(** The answers to a reader that may read, in words. *)
Inductive read_answers (v : Vlob) : option Z → option DateTime →
    reply (Z * bytes * DeviceID * DateTime) → Prop :=
| AnswerBadRequest n ts : n < 1 → read_answers v (Some n) ts (RepError "bad_message")
| AnswerVersion n ts blob author t :
    1 <= n → v_data v !! Z.to_nat (n - 1) = Some (blob, author, t) →
    read_answers v (Some n) ts (RepOk (n, blob, author, t))
| AnswerNoVersion n ts : current_version v < n → read_answers v (Some n) ts (RepError "bad_version")
| AnswerLatest data blob author t :
    v_data v = data ++ [(blob, author, t)] →
    read_answers v None None (RepOk (current_version v, blob, author, t))
| AnswerAt ts before after blob author t :
    v_data v = before ++ (blob, author, t) :: after →
    t <= ts → Forall (λ y, ts < y.2) after →
    read_answers v None (Some ts) (RepOk (Z.of_nat (length before) + 1, blob, author, t))
| AnswerNotYet ts :
    Forall (λ y, ts < y.2) (v_data v) → read_answers v None (Some ts) (RepError "bad_version").

Lemma vlob_read_answer_ok v version timestamp :
  v_data v ≠ [] → match version with Some n => 1 <= n | None => True end →
  match vlob_read_answer v version timestamp with
  | Ok x => read_answers v version timestamp (RepOk x)
  | Err e => e = VlobVersionError ∧ read_answers v version timestamp (RepError "bad_version")
  end.
Proof.
  intros Hne Hv. unfold vlob_read_answer, wanted_version.
  destruct version as [n|]; [|destruct timestamp as [ts|]].
  - rewrite py_index_nonneg by lia.
    destruct (v_data v !! Z.to_nat (n - 1)) as [[[b a] t]|] eqn:E; [by constructor|].
    split; [done|]. constructor. apply lookup_ge_None in E. unfold current_version. lia.
  - pose proof (version_at_spec (v_data v) ts (length (v_data v)) ltac:(lia)) as H.
    destruct (version_at (v_data v) ts (length (v_data v))) as [k|].
    + destruct H as (m & [[b a] t] & -> & Hm & Hx & Hle & Hnext).
      rewrite py_index_nonneg by lia. replace (Z.to_nat (Z.of_nat (S m) - 1)) with m by lia. rewrite Hx.
      replace (Z.of_nat (S m)) with (Z.of_nat (length (take m (v_data v))) + 1)
        by (rewrite length_take; lia).
      apply AnswerAt with (after := drop (S m) (v_data v)).
      * by rewrite take_drop_middle.
      * done.
      * apply Forall_lookup. intros i y. rewrite lookup_drop. intros Hy.
        eapply Hnext, Hy. apply lookup_lt_Some in Hy. lia.
    + split; [done|]. apply AnswerNotYet, Forall_lookup. intros i y Hy.
      eapply H, Hy. by apply lookup_lt_Some in Hy.
  - destruct (exists_last Hne) as (data & [[b a] t] & E). unfold current_version.
    rewrite py_index_nonneg by (rewrite E, length_app; cbn; lia).
    rewrite E, length_app. cbn [length]. rewrite lookup_app_r by lia.
    replace (Z.to_nat _ - length data)%nat with 0%nat by lia. cbn.
    assert (Z.of_nat (length data + 1) = current_version v) as ->
      by (unfold current_version; rewrite E, length_app; done).
    by apply AnswerLatest with (data := data).
Qed.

* YOUR INSTRUCTIONS
Starting with the first line of the listing, output each line exactly until you have included the one containing "intros Hne Hv.".

* OUTPUT
(** The answers to a reader that may read, in words. *)
Inductive read_answers (v : Vlob) : option Z → option DateTime →
    reply (Z * bytes * DeviceID * DateTime) → Prop :=
| AnswerBadRequest n ts : n < 1 → read_answers v (Some n) ts (RepError "bad_message")
| AnswerVersion n ts blob author t :
    1 <= n → v_data v !! Z.to_nat (n - 1) = Some (blob, author, t) →
    read_answers v (Some n) ts (RepOk (n, blob, author, t))
| AnswerNoVersion n ts : current_version v < n → read_answers v (Some n) ts (RepError "bad_version")
| AnswerLatest data blob author t :
    v_data v = data ++ [(blob, author, t)] →
    read_answers v None None (RepOk (current_version v, blob, author, t))
| AnswerAt ts before after blob author t :
    v_data v = before ++ (blob, author, t) :: after →
    t <= ts → Forall (λ y, ts < y.2) after →
    read_answers v None (Some ts) (RepOk (Z.of_nat (length before) + 1, blob, author, t))
| AnswerNotYet ts :
    Forall (λ y, ts < y.2) (v_data v) → read_answers v None (Some ts) (RepError "bad_version").

Lemma vlob_read_answer_ok v version timestamp :
  v_data v ≠ [] → match version with Some n => 1 <= n | None => True end →
  match vlob_read_answer v version timestamp with
  | Ok x => read_answers v version timestamp (RepOk x)
  | Err e => e = VlobVersionError ∧ read_answers v version timestamp (RepError "bad_version")
  end.
Proof.
  intros Hne Hv. unfold vlob_read_answer, wanted_version.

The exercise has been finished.